Task instructions: Write the line that contains "intros n [Hn" and each one after it, word for word, ending with the final line of the data.

Dataset records:
____

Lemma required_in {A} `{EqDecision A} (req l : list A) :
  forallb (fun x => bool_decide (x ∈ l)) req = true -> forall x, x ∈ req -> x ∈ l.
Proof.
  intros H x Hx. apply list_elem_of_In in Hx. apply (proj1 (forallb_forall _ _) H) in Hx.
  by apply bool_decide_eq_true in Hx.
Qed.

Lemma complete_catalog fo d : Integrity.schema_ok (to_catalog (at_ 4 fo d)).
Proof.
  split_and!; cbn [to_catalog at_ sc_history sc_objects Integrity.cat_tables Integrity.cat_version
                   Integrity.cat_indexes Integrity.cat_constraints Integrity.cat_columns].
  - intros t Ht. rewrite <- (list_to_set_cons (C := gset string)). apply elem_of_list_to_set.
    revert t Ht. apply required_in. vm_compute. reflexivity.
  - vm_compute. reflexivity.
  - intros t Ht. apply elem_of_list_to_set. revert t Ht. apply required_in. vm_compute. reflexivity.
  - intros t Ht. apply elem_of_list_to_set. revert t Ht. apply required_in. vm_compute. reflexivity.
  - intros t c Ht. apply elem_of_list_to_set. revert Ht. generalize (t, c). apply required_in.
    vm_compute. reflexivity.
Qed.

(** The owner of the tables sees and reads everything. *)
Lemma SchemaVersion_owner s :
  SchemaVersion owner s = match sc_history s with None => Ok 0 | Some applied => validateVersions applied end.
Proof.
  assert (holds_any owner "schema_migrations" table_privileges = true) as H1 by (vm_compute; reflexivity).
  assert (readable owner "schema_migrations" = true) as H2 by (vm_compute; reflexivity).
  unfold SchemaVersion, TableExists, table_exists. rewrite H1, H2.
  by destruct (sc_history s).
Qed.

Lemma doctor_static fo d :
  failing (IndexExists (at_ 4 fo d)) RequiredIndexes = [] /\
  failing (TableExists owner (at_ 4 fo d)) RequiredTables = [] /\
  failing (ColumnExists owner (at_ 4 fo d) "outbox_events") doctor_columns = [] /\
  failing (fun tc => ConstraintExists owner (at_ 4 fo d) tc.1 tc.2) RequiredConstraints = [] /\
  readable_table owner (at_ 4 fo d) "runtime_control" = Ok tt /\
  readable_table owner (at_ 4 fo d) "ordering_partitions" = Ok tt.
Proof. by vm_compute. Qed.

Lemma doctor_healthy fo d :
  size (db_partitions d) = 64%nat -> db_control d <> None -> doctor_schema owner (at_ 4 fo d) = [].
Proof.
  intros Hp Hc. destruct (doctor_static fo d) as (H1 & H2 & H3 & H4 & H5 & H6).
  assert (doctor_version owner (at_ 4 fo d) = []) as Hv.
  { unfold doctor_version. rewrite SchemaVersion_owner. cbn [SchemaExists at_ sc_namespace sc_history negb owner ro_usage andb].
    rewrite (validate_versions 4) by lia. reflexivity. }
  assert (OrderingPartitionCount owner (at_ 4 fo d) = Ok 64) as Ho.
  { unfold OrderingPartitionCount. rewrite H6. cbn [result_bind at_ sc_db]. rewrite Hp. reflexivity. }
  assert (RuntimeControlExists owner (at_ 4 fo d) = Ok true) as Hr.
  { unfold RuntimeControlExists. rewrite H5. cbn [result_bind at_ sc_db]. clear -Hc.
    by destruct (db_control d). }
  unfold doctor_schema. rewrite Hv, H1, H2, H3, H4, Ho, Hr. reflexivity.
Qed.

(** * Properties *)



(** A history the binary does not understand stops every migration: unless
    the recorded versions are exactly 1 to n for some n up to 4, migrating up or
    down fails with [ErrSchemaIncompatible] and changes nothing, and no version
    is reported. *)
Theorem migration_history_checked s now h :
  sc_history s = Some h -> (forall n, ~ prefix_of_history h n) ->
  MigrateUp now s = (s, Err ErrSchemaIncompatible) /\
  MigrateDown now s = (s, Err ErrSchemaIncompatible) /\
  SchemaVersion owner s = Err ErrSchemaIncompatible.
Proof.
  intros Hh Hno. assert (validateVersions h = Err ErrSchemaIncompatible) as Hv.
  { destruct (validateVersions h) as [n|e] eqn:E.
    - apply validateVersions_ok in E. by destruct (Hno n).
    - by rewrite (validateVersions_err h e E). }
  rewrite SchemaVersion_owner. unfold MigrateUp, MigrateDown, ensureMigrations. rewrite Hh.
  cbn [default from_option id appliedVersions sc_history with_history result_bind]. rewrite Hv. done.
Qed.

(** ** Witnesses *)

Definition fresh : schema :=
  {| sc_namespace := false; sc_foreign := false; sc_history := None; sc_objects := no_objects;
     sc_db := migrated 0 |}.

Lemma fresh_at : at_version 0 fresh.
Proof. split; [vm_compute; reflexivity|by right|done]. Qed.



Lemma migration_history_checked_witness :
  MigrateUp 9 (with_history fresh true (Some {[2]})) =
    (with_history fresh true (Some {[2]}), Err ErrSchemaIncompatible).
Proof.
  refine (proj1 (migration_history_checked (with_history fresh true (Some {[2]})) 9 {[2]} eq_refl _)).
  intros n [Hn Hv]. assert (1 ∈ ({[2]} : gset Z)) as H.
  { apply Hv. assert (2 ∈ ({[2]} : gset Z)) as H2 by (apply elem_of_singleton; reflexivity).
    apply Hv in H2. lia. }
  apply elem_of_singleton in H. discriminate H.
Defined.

____

Task solution:
  intros n [Hn Hv]. assert (1 ∈ ({[2]} : gset Z)) as H.
  { apply Hv. assert (2 ∈ ({[2]} : gset Z)) as H2 by (apply elem_of_singleton; reflexivity).
    apply Hv in H2. lia. }
  apply elem_of_singleton in H. discriminate H.
Defined.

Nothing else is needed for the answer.